La quête de la motivation au travail : un besoin croissant parmi les dirigeants
Ces dernières années, un phénomène surprenant a émergé parmi les dirigeants d’entreprise : une majorité d’entre eux ne cherchent plus à grimper les échelons ou à changer d’entreprise. Au contraire, ils aspirent à retrouver la motivation et l’engagement dans leurs postes actuels. Cette réalité est mise en lumière par l’ étude intitulée ‘2025 Workplace Engagement Report’, réalisée par Kahoot!, qui révèle que 46 % des dirigeants sondés seraient prêts à quitter leur poste simplement pour retrouver un engagement dans leur travail quotidien.
L’effet de la « culture du travail intense » sur la motivation
Le phénomène du surmenage fait que de nombreux dirigeants sont « occupés à mille choses, mais pas vraiment dans aucune ». Ce constat illustre bien l’impact d’une culture professionnelle où la charge de travail , souvent excessive, éclipse la motivation authentique. Selon les données de Kahoot!, seuls 47 % des leaders se considèrent « complètement impliqués » dans leur travail, même si 79 % estiment que leur équipe les perçoit comme dynamiques et engagés.
Cette déconnexion entre la perception des leaders et leur propre engagement peut influencer négativement la motivation des équipes. En effet, plus d’un quart des dirigeants a envisagé de démissionner au cours de l’année écoulée, illustrant ainsi une insatisfaction croissante au sein des échelons supérieurs des entreprises.
Burnout : une réalité préoccupante
Le burnout professionnel, défini comme un épuisement émotionnel lié au travail, est particulièrement répandu parmi ceux qui occupent des postes de direction. Le rapport d’une autre étude publiée par Gallup indique qu’environ 34 % des dirigeants vivent un état d’épuisement constant. Ce chiffre alarmant est révélateur du manque de soutien et des exigences accrues imposées à ces professionnels. Par ailleurs, le rapport souligne que l’engagement des managers a chuté à 27 %, ce qui en fait une année charnière pour le bien-être au travail.

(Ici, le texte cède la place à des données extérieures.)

(** The recursive call at a constructor terminates when lighter calls do. *)
Lemma useful_at_total rows q qs ty rest c tys :
  rows_typed rows (ty :: rest) → ptyped p q ty → Forall2 (ptyped p) qs rest →
  Forall valid_ty rest → is_ctor p ty c tys →
  (head_ctor q = CtorWildcard ∧ c ∈ used rows ∨ head_ctor q = c) →
  (∀ rows' query' tys',
     (rows_weight rows' + row_weight query' < rows_weight rows + row_weight (q :: qs))%nat →
     rows_typed rows' tys' → Forall2 (ptyped p) query' tys' → Forall valid_ty tys' →
     ∃ fuel u, is_useful p fuel rows' query' tys' = Done u) →
  ∃ fuel ws, useful_at p (is_useful p fuel) rows q qs ty rest c = Done ws.
Proof.
  intros Hrows Hq Hqs Hv Hc Hhead Hrec.
  destruct (specialize_pattern q c (Z.of_nat (length tys))) as [sub|] eqn:Hsub.
  2: { exfalso. destruct Hhead as [[Hh _]|Hh].
       - by rewrite (proj1 (specialize_wildcard q c _ (VScalar 0) Hh)) in Hsub.
       - destruct (specialize_own q c (Z.of_nat (length tys)) Hh) as [? Hx]; [|congruence].
         intros ->. inversion Hc. }
  set (us := replicate (length tys) (VScalar 0)).
  assert (Hus : length us = length tys) by apply length_replicate.
  pose proof (specialize_correct p q ty c tys us Hp Hq Hc Hus) as Hs. rewrite Hsub in Hs.
  destruct (specialize_rows_correct p rows ty c tys rest us [] Hp Hrows Hc Hus) as [Hrt _].
  destruct (specialize_rows_weight rows c (Z.of_nat (length tys))) as [Hw1 Hw2].
  destruct (specialize_weight _ _ _ _ Hsub) as [Hw3 Hw4].
  destruct (Hrec (specialize_rows rows c (Z.of_nat (length tys))) (sub ++ qs) (tys ++ rest))
    as (fuel & u & Hu).
  - rewrite row_weight_app, row_weight_cons. destruct Hhead as [[_ Hu]|Hh].
    + specialize (Hw2 Hu). lia.
    + assert (head_ctor q ≠ CtorWildcard) as Hne by (rewrite Hh; intros ->; inversion Hc).
      specialize (Hw4 Hne). lia.
  - done.
  - apply Forall2_app; [apply Hs|done].
  - apply Forall_app. split; [by eapply Hcl|done].
  - exists fuel. eapply useful_at_Done; [done|]. rewrite Hsub. exact Hu.
Qed.

Lemma useful_wildcard_total rows q qs ty rest fuel u :
  rows_typed rows (ty :: rest) → ptyped p q ty → Forall2 (ptyped p) qs rest →
  Forall valid_ty (ty :: rest) → head_ctor q = CtorWildcard →
  is_useful p fuel (default_rows rows) qs rest = Done u →
  (∀ rows' query' tys',
     (rows_weight rows' + row_weight query' < rows_weight rows + row_weight (q :: qs))%nat →
     rows_typed rows' tys' → Forall2 (ptyped p) query' tys' → Forall valid_ty tys' →
     ∃ fuel u, is_useful p fuel rows' query' tys' = Done u) →
  ∃ fuel u, useful_wildcard p (is_useful p fuel) rows q qs ty rest = Done u.
Proof.
  intros Hrows Hq Hqs Hv Hh Hdef Hrec. inversion_clear Hv as [|?? [sig Hsig] Hv'].
  unfold useful_wildcard. fold (used rows). rewrite Hsig. setoid_rewrite bind_ret.
  destruct sig as [ctors|].
  2: { exists fuel. rewrite Hdef, bind_ret. destruct u; by eexists. }
  destruct (filter (λ c, c ∉ used rows) ctors) as [|c cs] eqn:Hmiss.
  - destruct (common_fuel rows q qs ty rest ctors) as [fuel' Hat].
    { intros c Hc. destruct (sig_is_ctor p _ _ _ Hp Hsig Hc) as [tys Ht].
      eapply useful_at_total; [done..| |done]. left. split; [done|].
      destruct (decide (c ∈ used rows)) as [|Hn]; [done|].
      assert (c ∈ filter (λ c, c ∉ used rows) ctors) as Hx by (by apply list_elem_of_filter).
      rewrite Hmiss in Hx. by apply elem_of_nil in Hx. }
    exists fuel'. destruct (foldM_Done (λ acc c,
      ws ← useful_at p (is_useful p fuel') rows q qs ty rest c; mret (acc ++ ws)) [] ctors)
      as [all ->]; [|simpl; by eexists].
    intros acc c Hc. destruct (Hat c Hc) as [ws ->]. simpl. by eexists.
  - exists fuel. rewrite Hdef, bind_ret. destruct u as [|ws]; [by eexists|].
    destruct (foldM_Done (λ acc c, ys ← stub_witnesses p ws c; mret (acc ++ ys)) [] (c :: cs))
      as [all ->]; [|simpl; by eexists].
    intros acc c' Hc'. rewrite <- Hmiss in Hc'. apply list_elem_of_filter in Hc' as [_ Hc'].
    destruct (sig_is_ctor p _ _ _ Hp Hsig Hc') as [tys Ht].
    destruct (stub_witnesses_Done _ _ _ ws Ht) as [out ->]. simpl. by eexists.
Qed.

Lemma is_useful_total rows query tys :
  rows_typed rows tys → Forall2 (ptyped p) query tys → Forall valid_ty tys →
  ∃ fuel u, is_useful p fuel rows query tys = Done u.
Proof.
  assert (Hgen : ∀ W L rows query tys, (rows_weight rows + row_weight query ≤ W)%nat →
    (length query ≤ L)%nat →
    rows_typed rows tys → Forall2 (ptyped p) query tys → Forall valid_ty tys →
    ∃ fuel u, is_useful p fuel rows query tys = Done u); [|by eauto].
  clear rows query tys.
  induction W as [|W IHW]; (induction L as [|L IHL]; intros rows query tys HW HL Hrows Hq Hv;
    [destruct query; [exists 1%nat; simpl; by eexists|simpl in HL; lia]|]).
  all: assert (Hstrict : ∀ rows' query' tys',
      (rows_weight rows' + row_weight query' < rows_weight rows + row_weight query)%nat →
      rows_typed rows' tys' → Forall2 (ptyped p) query' tys' → Forall valid_ty tys' →
      ∃ fuel u, is_useful p fuel rows' query' tys' = Done u)
    by (intros; first [lia|eapply (IHW (length query')); [lia|done..]]).
  all: destruct Hq as [|q ty qs rest Hq Hqs]; [exists 1%nat; simpl; by eexists|].
  all: pose proof (default_rows_weight rows); rewrite row_weight_cons in *; simpl in HL.
  all: destruct (ptyped_head p _ _ Hq) as [Hh|[tys' Hc]].
  all: inversion Hv as [|?? Hty Hv']; subst.
  1,3: destruct (IHL (default_rows rows) qs rest) as (fuel & u & Hu);
    [lia|lia|by eapply default_rows_typed|done|done|];
    destruct (useful_wildcard_total rows q qs ty rest fuel u) as (fuel' & u' & Hu');
    [done..|]; exists (S fuel'), u'; simpl; by rewrite Hh.
  all: destruct (useful_at_total rows q qs ty rest (head_ctor q) tys') as (fuel & ws & Hws);
    [done|done|done|done|done|by right|done|];
    exists (S fuel), (of_witnesses ws); simpl; rewrite ?drop_0;
    destruct (head_ctor q); [by inversion Hc|by rewrite Hws..].
Qed.

End Terminates.

(** ** Main theorems *)
Section Theorems.
Context {Spur : Type} `{Countable Spur} (p : TypeInternPool (Spur := Spur)).
Notation AirPattern := (AirPattern Spur).
Implicit Types arms : list AirPattern.

Lemma single_typed arms ty :
  Forall (λ a, ptyped p a ty) arms →
  Forall (λ r, Forall2 (ptyped p) r [ty]) (map (λ a, [a]) arms).
Proof. induction 1; simpl; repeat constructor; done. Qed.

Lemma single_covered arms v :
  covered (map (λ a, [a]) arms) [v] ↔ ∃ a, a ∈ arms ∧ pmatch a v = true.
Proof.
  unfold covered. split.
  - intros (r & (a & -> & Ha)%list_elem_of_fmap & Hm). exists a. simpl in Hm.
    by rewrite andb_true_r in Hm.
  - intros (a & Ha & Hm). exists [a]. split; [apply list_elem_of_fmap; eauto|].
    simpl. by rewrite Hm.
Qed.

Lemma witness_heads (ws : list (list AirPattern)) :
  ws ≠ [] → Forall (λ w, length w = 1%nat) ws → omap list.last ws ≠ [].
Proof. intros Hne Hl. destruct Hl as [|w ws Hw _]; [done|]. by destruct w as [|? []]. Qed.

Lemma eventually_useful rows query tys :
  pool_small p → pool_closed p → Forall (λ r, Forall2 (ptyped p) r tys) rows →
  Forall2 (ptyped p) query tys → Forall (valid_ty p) tys →
  ∃ fuel u, ∀ fuel', (fuel ≤ fuel')%nat → is_useful p fuel' rows query tys = Done u.
Proof.
  intros Hp Hcl Hr Hq Hv. destruct (is_useful_total p Hp Hcl _ _ _ Hr Hq Hv) as (fuel & u & Hu).
  exists fuel, u. intros fuel' Hle. eapply refines_Done; [by apply is_useful_mono|done].
Qed.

Manque de soutien et de reconnaissance
Dans ce contexte, il est d’autant plus surprenant que seulement 17 % des entreprises fournissent aux dirigeants les ressources nécessaires pour maintenir la motivation de leurs équipes. De plus, 57 % des responsables n’ont jamais bénéficié d’une formation adéquate orientée vers le leadership. Cette absence de formation laisse de nombreux leaders démunis face aux premières signes de démotivation au sein de leur équipe. En conséquence, 40 % des leaders sont prêts à abandonner leurs fonctions s’ils pensent que cela pourrait conduire à un retour à l’engagement de leur équipe.
Le besoin de se sentir valorisé
Un autre aspect crucial de cette problématique est la reconnaissance du travail. De nombreux dirigeants des grandes entreprises, souvent ciblés par des vagues de licenciement, ne recherchent pas des augmentations de salaire, mais plutôt un reconnaissance de leur contribution. En effet, 69 % des dirigeants sondés estiment que la reconnaissance de leur travail est un facteur essentiel pour se sentir plus impliqués. La manque de reconnaissance est d’ailleurs le principal désir exprimé par 21 % de ces professionnels.
Un nouveau modèle de leadership
Face à ces défis, un nombre croissant d’organisations remettent en question les modèles traditionnels de gestion basés sur des hiérarchies rigides. Au lieu de cela, elles valorisent les leaders qui encouragent la créativité et facilitent le travail à tous les niveaux, indépendamment du titre. « Si les dirigeants sont prêts à abandonner leur titre pour se sentir engagés, cela signale un besoin de changement profond », a déclaré Eilert Hanoa, PDG de Kahoot!, dans son rapport.
Les leaders modernes cherchent désormais à agir comme accompagnateurs pour leurs équipes, se concentrant davantage sur le travail réel que sur la hiérarchie. Les structures flexibles gagnent en popularité, stimulant ainsi la créativité et l’ implication active de l’ensemble des employés dans le processus décisionnel.
En résumé, la quête d’un engagement sincère au travail est devenue une priorité pour de nombreux dirigeants. En favorisant la reconnaissance et en développant des modèles de travail plus souples, les entreprises peuvent espérer instaurer un climat de motivation, bénéfique à la fois pour les dirigeants et pour les équipes dans leur ensemble.